When you spot the word "ordinary" in a line of the data below, copy that line.

• **Data section**:
- - -
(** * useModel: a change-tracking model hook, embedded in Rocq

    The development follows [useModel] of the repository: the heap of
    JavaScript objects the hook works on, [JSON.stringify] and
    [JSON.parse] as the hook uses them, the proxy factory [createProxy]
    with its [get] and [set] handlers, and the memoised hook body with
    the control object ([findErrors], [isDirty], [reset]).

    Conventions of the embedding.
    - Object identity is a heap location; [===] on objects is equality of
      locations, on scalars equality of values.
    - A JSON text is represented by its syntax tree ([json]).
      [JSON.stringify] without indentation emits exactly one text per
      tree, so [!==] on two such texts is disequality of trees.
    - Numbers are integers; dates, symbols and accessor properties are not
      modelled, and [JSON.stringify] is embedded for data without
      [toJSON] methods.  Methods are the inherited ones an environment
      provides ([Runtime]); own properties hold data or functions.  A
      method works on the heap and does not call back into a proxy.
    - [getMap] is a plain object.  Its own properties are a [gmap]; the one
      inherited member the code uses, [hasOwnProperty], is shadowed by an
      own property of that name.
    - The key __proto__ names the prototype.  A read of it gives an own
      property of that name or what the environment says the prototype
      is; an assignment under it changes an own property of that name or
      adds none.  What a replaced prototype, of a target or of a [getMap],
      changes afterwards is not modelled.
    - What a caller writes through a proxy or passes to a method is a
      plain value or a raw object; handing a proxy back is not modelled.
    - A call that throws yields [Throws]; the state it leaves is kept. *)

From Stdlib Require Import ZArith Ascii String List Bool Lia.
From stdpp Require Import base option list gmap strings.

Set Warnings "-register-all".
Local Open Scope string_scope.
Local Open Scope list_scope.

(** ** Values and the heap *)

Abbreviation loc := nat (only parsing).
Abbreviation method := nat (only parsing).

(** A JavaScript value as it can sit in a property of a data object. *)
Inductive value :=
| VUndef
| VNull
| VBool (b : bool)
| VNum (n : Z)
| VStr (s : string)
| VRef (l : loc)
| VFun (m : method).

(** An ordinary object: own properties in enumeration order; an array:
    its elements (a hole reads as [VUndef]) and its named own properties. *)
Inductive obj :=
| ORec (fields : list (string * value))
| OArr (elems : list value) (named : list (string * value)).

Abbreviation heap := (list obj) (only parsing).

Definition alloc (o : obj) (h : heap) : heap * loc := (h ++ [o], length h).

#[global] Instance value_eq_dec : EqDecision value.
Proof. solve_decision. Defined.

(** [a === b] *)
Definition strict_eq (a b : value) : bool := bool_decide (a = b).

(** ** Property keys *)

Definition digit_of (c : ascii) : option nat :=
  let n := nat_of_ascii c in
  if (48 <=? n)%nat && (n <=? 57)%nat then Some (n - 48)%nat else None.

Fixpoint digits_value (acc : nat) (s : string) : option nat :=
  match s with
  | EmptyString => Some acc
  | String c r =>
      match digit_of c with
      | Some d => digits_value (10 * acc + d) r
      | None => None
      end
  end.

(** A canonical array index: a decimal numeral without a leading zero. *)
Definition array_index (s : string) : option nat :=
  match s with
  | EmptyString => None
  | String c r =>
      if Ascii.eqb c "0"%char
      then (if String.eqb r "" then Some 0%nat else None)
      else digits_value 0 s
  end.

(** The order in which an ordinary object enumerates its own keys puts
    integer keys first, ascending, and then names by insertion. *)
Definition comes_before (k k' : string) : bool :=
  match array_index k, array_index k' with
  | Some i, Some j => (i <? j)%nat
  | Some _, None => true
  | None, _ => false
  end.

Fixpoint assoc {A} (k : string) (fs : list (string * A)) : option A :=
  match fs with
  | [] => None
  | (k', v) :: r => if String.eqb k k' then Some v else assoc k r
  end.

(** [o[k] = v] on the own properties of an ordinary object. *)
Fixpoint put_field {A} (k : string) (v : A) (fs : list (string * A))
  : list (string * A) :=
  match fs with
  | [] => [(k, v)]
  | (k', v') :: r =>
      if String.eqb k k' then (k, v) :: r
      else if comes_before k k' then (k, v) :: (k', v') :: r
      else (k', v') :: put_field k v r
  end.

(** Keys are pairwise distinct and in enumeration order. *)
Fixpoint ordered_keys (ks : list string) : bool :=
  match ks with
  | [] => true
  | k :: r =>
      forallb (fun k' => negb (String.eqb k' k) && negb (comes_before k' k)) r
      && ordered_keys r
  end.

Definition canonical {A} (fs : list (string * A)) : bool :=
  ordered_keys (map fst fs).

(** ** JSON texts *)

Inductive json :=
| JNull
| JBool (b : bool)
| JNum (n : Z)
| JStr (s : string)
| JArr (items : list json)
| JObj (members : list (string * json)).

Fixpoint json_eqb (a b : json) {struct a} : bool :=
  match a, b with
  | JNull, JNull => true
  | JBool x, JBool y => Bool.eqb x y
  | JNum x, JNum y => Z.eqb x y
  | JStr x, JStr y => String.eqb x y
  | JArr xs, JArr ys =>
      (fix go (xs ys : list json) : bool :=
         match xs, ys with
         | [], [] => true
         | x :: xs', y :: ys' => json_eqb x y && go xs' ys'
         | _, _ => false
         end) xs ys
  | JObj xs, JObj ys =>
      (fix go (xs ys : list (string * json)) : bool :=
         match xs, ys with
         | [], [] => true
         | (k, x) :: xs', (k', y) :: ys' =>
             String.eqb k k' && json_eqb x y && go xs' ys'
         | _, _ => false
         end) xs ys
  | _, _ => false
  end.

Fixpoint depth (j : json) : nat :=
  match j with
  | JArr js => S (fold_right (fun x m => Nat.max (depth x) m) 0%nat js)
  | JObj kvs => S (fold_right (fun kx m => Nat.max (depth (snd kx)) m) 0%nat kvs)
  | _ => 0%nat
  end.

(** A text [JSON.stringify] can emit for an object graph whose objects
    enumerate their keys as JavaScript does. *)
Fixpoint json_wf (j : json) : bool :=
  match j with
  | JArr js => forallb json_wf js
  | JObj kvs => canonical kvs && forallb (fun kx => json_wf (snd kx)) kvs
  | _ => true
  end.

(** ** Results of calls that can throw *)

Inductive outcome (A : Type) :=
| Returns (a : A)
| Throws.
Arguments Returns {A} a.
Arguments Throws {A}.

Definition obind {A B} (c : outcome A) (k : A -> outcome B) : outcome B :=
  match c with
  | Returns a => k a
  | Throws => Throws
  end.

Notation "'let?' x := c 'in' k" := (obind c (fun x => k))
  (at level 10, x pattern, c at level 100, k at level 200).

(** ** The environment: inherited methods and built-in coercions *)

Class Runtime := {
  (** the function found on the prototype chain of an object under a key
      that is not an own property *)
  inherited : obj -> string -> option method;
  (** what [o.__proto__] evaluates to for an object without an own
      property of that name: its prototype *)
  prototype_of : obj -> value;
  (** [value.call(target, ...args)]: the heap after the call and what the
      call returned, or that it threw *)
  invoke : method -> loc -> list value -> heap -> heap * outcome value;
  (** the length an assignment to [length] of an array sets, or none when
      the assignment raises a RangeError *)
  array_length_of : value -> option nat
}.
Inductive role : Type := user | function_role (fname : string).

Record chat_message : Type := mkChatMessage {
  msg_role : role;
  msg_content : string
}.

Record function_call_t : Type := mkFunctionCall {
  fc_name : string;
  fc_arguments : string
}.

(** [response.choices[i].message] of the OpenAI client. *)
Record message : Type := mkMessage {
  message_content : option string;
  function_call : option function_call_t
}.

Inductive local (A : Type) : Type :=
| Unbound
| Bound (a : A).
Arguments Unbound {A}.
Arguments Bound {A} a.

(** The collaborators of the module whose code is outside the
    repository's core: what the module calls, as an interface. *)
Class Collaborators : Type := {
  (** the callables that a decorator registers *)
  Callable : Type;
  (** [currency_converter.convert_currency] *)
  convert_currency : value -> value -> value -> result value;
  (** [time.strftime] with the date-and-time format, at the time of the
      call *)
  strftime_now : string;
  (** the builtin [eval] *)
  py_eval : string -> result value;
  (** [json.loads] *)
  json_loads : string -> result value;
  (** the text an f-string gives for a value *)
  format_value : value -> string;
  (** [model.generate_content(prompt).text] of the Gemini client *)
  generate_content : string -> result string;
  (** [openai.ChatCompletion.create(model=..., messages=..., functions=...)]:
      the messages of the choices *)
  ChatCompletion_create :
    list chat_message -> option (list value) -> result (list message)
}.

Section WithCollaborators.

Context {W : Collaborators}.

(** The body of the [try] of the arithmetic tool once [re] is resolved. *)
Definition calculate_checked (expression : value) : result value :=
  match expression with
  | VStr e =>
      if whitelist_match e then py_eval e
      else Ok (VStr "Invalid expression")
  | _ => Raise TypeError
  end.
- - -
• **The answer**:
(** An ordinary object: own properties in enumeration order; an array:
(** The order in which an ordinary object enumerates its own keys puts
(** [o[k] = v] on the own properties of an ordinary object. *)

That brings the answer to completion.